Work task
Below this line is the material. Write out only its lines from the one containing "success: true, results" through the one containing "Threw (e : Js.error).", both kept, exactly.

Data shown
(** * backend-tienda: inventory routes and the legacy catalog stock update

    A shallow embedding of [models/Stock.js], [routes/stockRoutes.js] and of
    the handler [POST /api/products/:id/update-stock] of [server.js],
    followed by the other handlers of [server.js] that decide something: the
    stock listing, the [authenticate] middleware, registration, login,
    password reset, the profile and the product upsert.

    Conventions of the embedding:
    - the quantities of the [stocks] collection, which the store compares
      and increments, are integers: a [Z]; the numbers that the catalog
      handlers of [server.js] compute with are those of JavaScript, IEEE 754
      doubles: primitive floats;
    - the [stocks] collection is the list of its documents, in the order in
      which the store scans them;
    - a handler is a function from the request and the collection to the
      outcome seen by the caller, the collection left behind and the trace of
      the operations it issued against the store;
    - requests are served one at a time and the store answers every
      operation: neither concurrent sessions nor connection failures are
      modelled. *)

From Stdlib Require Import ZArith Ascii String List Lia PrimFloat.
From stdpp Require Import base option list strings pretty gmap.

Local Open Scope string_scope.
Local Open Scope list_scope.
Local Open Scope Z_scope.

(** ** JavaScript errors *)

Module Js.

(** Why the engine raised a [TypeError] in the handlers below. *)
Inductive type_error_cause :=
  | Destructure (prop : string)        (* const { prop } = undefined *)
  | NotIterable (name : string)        (* for (const x of name), name not iterable *)
  | ReadOfNull (prop : string)         (* null.prop *)
  | NotAFunction (name : string).      (* v.name() where v.name is not callable *)

Inductive error :=
  | ReferenceError (ident : string)    (* ident is not defined *)
  | TypeError (cause : type_error_cause)
  | Error (message : string).          (* new Error(message) *)

End Js.

(** ** models/Stock.js *)

Module Stock.

(** A document of the schema: [productId], [size], [color], [quantity]. *)
Record doc := Doc {
  productId : string;
  size : string;
  color : string;
  quantity : Z
}.

Abbreviation collection := (list doc).

(** The composite key of the index [{ productId: 1, size: 1, color: 1 }]. *)
Definition key : Type := string * string * string.

Definition key_of (d : doc) : key := (productId d, size d, color d).

(** [{ unique: true }]: no two documents share a composite key. *)
Definition unique_index (c : collection) : Prop := NoDup (key_of <$> c).

(** The query documents the routes build: equality on the three key fields
    and, for the reservation, [quantity: { $gte: n }]. *)
Record filter := Filter {
  f_productId : string;
  f_size : string;
  f_color : string;
  f_quantity_gte : option Z
}.

Definition matches (f : filter) (d : doc) : bool :=
  String.eqb (productId d) (f_productId f)
  && String.eqb (size d) (f_size f)
  && String.eqb (color d) (f_color f)
  && match f_quantity_gte f with
     | Some n => n <=? quantity d
     | None => true
     end.

(** The update document [{ $inc: { quantity: delta } }]. *)
Definition inc (delta : Z) (d : doc) : doc :=
  Doc (productId d) (size d) (color d) (quantity d + delta).

(** [Stock.findOne(filter)]: the first matching document, or null. *)
Definition findOne (f : filter) (c : collection) : option doc :=
  snd <$> list_find (λ d, matches f d) c.

(** [Stock.findOneAndUpdate(filter, { $inc: { quantity: delta } },
    { new: true })]: the first matching document is updated in place and the
    updated document is returned; without a match nothing changes and the
    result is null. *)
Definition findOneAndUpdate (f : filter) (delta : Z) (c : collection)
  : option doc * collection :=
  match list_find (λ d, matches f d) c with
  | Some (i, d) => (Some (inc delta d), <[i := inc delta d]> c)
  | None => (None, c)
  end.

(** [min: 0] of the schema, as a property of a collection. *)
Definition nonneg (c : collection) : Prop := Forall (λ d, 0 <= quantity d) c.

End Stock.

(** ** routes/stockRoutes.js *)

Module StockRoutes.

(** An element of [items] as the handlers read it. *)
Record item := Item {
  id : string;
  size : string;
  color : string;
  quantity : Z
}.

(** An element of the [items] array: an object carrying the four fields, or
    [null], on which the first property read throws. *)
Inductive entry :=
  | ENull
  | Line (it : item).

Inductive items_field :=
  | ItemsUndefined                      (* the field is missing *)
  | ItemsArray (es : list entry).

Inductive req_body :=
  | BodyUndefined                       (* req.body is undefined *)
  | BodyObject (items : items_field).

(** Operations issued against the store, in the order they are issued. *)
Inductive db_event :=
  | EvFindOne (k : Stock.key)
  | EvFindOneAndUpdate (k : Stock.key) (gte : Z) (delta : Z)
  | EvStartSession
  | EvStartTransaction
  | EvCommit
  | EvAbort
  | EvEndSession.

Definition trace := list db_event.

(** Entries of the two reply arrays. *)
Record result := Result {
  r_id : string;
  r_size : string;
  r_color : string;
  available : Z;
  requested : Z
}.

Record update := Update {
  u_id : string;
  u_size : string;
  u_color : string;
  newStock : Z
}.

(** The JSON bodies the handlers send. [Failure e] is
    [{ success: false, error: e.message }]. *)
Inductive payload :=
  | CheckOk (results : list result)     (* { success: true, results } *)
  | UpdateOk (updates : list update)    (* { success: true, updates } *)
  | Failure (e : Js.error).

(** What a call of a handler produces: a reply with its status, or, when an
    exception leaves the async handler, a rejected promise and no reply from
    the handler. *)
Inductive outcome :=
  | Responded (status : Z) (p : payload)
  | Threw (e : Js.error).

Definition success (o : outcome) : bool :=
  match o with
  | Responded _ (CheckOk _) | Responded _ (UpdateOk _) => true
  | _ => false
  end.

(** *** The body of a [try] block: state and exceptions

    The state is the collection as the running code sees it together with the
    trace; an exception keeps the state reached so far. *)

Record db := Db { coll : Stock.collection; log : trace }.

Definition M (A : Type) : Type := db → (Js.error + A) * db.

Definition ret {A} (a : A) : M A := λ s, (inr a, s).

Definition throw {A} (e : Js.error) : M A := λ s, (inl e, s).

Definition bind {A B} (m : M A) (k : A → M B) : M B :=
  λ s, match m s with
       | (inl e, s') => (inl e, s')
       | (inr a, s') => k a s'
       end.

Notation "x <~ m ;; k" := (bind m (λ x, k))
  (at level 100, m at next level, right associativity).

(** [await Stock.findOne({ productId, size, color })] *)
Definition findOne (k : Stock.key) : M (option Stock.doc) :=
  λ s, let '(p, sz, c) := k in
       (inr (Stock.findOne (Stock.Filter p sz c None) (coll s)),
        Db (coll s) (log s ++ [EvFindOne k])).

(** [await Stock.findOneAndUpdate({ productId, size, color,
    quantity: { $gte: n } }, { $inc: { quantity: delta } },
    { new: true, session })] *)
Definition findOneAndUpdate (k : Stock.key) (n delta : Z) : M (option Stock.doc) :=
  λ s, let '(p, sz, c) := k in
       let '(r, c') := Stock.findOneAndUpdate (Stock.Filter p sz c (Some n)) delta (coll s) in
       (inr r, Db c' (log s ++ [EvFindOneAndUpdate k n delta])).

(** [const { items } = req.body] *)
Definition destructure_items (b : req_body) : M items_field :=
  match b with
  | BodyUndefined => throw (Js.TypeError (Js.Destructure "items"))
  | BodyObject f => ret f
  end.

(** The iterator of [for (const item of items)]. *)
Definition iterate (f : items_field) : M (list entry) :=
  match f with
  | ItemsUndefined => throw (Js.TypeError (Js.NotIterable "items"))
  | ItemsArray es => ret es
  end.

(** [item.id], the first property a loop body reads from its element. *)
Definition read_item (e : entry) : M item :=
  match e with
  | ENull => throw (Js.TypeError (Js.ReadOfNull "id"))
  | Line it => ret it
  end.

Definition key_of_item (it : item) : Stock.key := (id it, size it, color it).

(** *** POST /check-stock *)

Fixpoint check_loop (es : list entry) (results : list result) : M (list result) :=
  match es with
  | [] => ret results
  | e :: rest =>
      it <~ read_item e ;;
      product <~ findOne (key_of_item it) ;;
      check_loop rest
        (results ++ [Result (id it) (size it) (color it)
                       (match product with
                        | Some p => Stock.quantity p
                        | None => 0
                        end)
                       (quantity it)])
  end.

Definition check_stock_try (b : req_body) : M (list result) :=
  items <~ destructure_items b ;;
  es <~ iterate items ;;
  check_loop es [].

Definition check_stock (b : req_body) (c : Stock.collection)
  : outcome * Stock.collection * trace :=
  match check_stock_try b (Db c []) with
  | (inr results, s) => (Responded 200 (CheckOk results), coll s, log s)
  | (inl e, s) => (Responded 500 (Failure e), coll s, log s)
  end.

(** *** POST /update-stock *)

(** The identifiers the module binds: its three [const]s, the parameters of
    the handler and those of the CommonJS wrapper. *)
Definition module_scope : list string :=
  ["express"; "router"; "Stock"; "req"; "res";
   "exports"; "require"; "module"; "__filename"; "__dirname"].

Definition bound (scope : list string) (ident : string) : bool :=
  existsb (String.eqb ident) scope.

Definition insufficient (it : item) : Js.error :=
  Js.Error ("Stock insuficiente para " +:+ id it +:+ "-" +:+ size it +:+ "-" +:+ color it).

Fixpoint update_loop (es : list entry) (updates : list update) : M (list update) :=
  match es with
  | [] => ret updates
  | e :: rest =>
      it <~ read_item e ;;
      r <~ findOneAndUpdate (key_of_item it) (quantity it) (- quantity it) ;;
      match r with
      | None => throw (insufficient it)
      | Some d =>
          update_loop rest
            (updates ++ [Update (id it) (size it) (color it) (Stock.quantity d)])
      end
  end.

Definition update_stock_try (b : req_body) : M (list update) :=
  items <~ destructure_items b ;;
  es <~ iterate items ;;
  update_loop es [].
Lemma sendTestLoop_results (emails : list string) :
  ∀ (i : nat) (acc : list test_result),
    sendTestLoop fl i emails acc
    = acc ++ imap (λ k e, {| test_email := e;
                             success := bool_decide (transport_error fl (i + k) = None);
                             test_error := transport_error fl (i + k) |}) emails.
Proof.
  induction emails as [|e rest IH]; intros i acc.
  - cbn. by rewrite app_nil_r.
  - cbn [sendTestLoop imap]. rewrite IH, Nat.add_0_r.
    rewrite (imap_ext
               ((λ k e0, {| test_email := e0;
                            success := bool_decide (transport_error fl (i + k) = None);
                            test_error := transport_error fl (i + k) |}) ∘ S)
               (λ k e0, {| test_email := e0;
                           success := bool_decide (transport_error fl (S i + k) = None);
                           test_error := transport_error fl (S i + k) |}))
      by (intros k e0 _; cbn; by rewrite Nat.add_succ_r).
    unfold attemptTest. destruct (transport_error fl i) as [msg|]; by rewrite <- app_assoc.
Qed.

End SendLoops.
(** X8.  In the game scene, when the bow load does not succeed, or its
    root is not a [Mesh], the callback of the barrier re-parents nothing
    and moves nothing: the store after the whole effect is the store the
    two loads left, whatever the order in which they completed, and
    [loading] is [false]. *)
Theorem without_bow_the_callback_moves_nothing (camera : ident)
    (relative_transform : Scene -> ident -> ident
                          -> Vector3 * Vector3 * Vector3)
    (bow target : LoaderOutcome) (order : list nat) (w : World) :
  Permutation order [0; 1] ->
  match game_result (scene w) bow with
  | NodeRef b => instanceof_Mesh (scene w b) = false
  | _ => True
  end ->
  let w' := ArcheryGameScene.load_all camera relative_transform bow target
              order w in
  let w1 :=
    settled
      [ArcheryGameScene.loadAsset "recurve_bow" "scene.gltf"
         (mkVector3 0 0 0) (mkVector3 0 0 0) "Recurve Bow" 0.8 bow;
       ArcheryGameScene.loadAsset "target" "scene.gltf" (mkVector3 0 1.5 12)
         (mkVector3 0 (Math_PI / 2) 0) "Target" 4 target]
      order w in
  scene w' = scene w1 /\ loading w' = false.
Proof.
  intros P H.
  pose (loads :=
          [(mkRequest "recurve_bow" "scene.gltf" (mkVector3 0 0 0)
                      (mkVector3 0 0 0) "Recurve Bow" 0.8, bow);
           (mkRequest "target" "scene.gltf" (mkVector3 0 1.5 12)
                      (mkVector3 0 (Math_PI / 2) 0) "Target" 4, target)]).
  destruct (Promise_all_then_game_results loads order w
              (ArcheryGameScene.on_loaded camera relative_transform) P)
    as [E K].
  change (map ArcheryGame_task loads)
    with [ArcheryGameScene.loadAsset "recurve_bow" "scene.gltf"
            (mkVector3 0 0 0) (mkVector3 0 0 0) "Recurve Bow" 0.8 bow;
          ArcheryGameScene.loadAsset "target" "scene.gltf"
            (mkVector3 0 1.5 12) (mkVector3 0 (Math_PI / 2) 0) "Target" 4
            target] in E, K.
  cbn zeta. unfold ArcheryGameScene.load_all. rewrite E.
  apply on_loaded_without_bow. cbn [map nth loads snd].
  destruct (game_result (scene w) bow) as [| |b]; auto.
  destruct (K b) as (-> & _). exact H.
Qed.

Answer to this exercise
  | CheckOk (results : list result)     (* { success: true, results } *)
  | UpdateOk (updates : list update)    (* { success: true, updates } *)
  | Failure (e : Js.error).

(** What a call of a handler produces: a reply with its status, or, when an
    exception leaves the async handler, a rejected promise and no reply from
    the handler. *)
Inductive outcome :=
  | Responded (status : Z) (p : payload)
  | Threw (e : Js.error).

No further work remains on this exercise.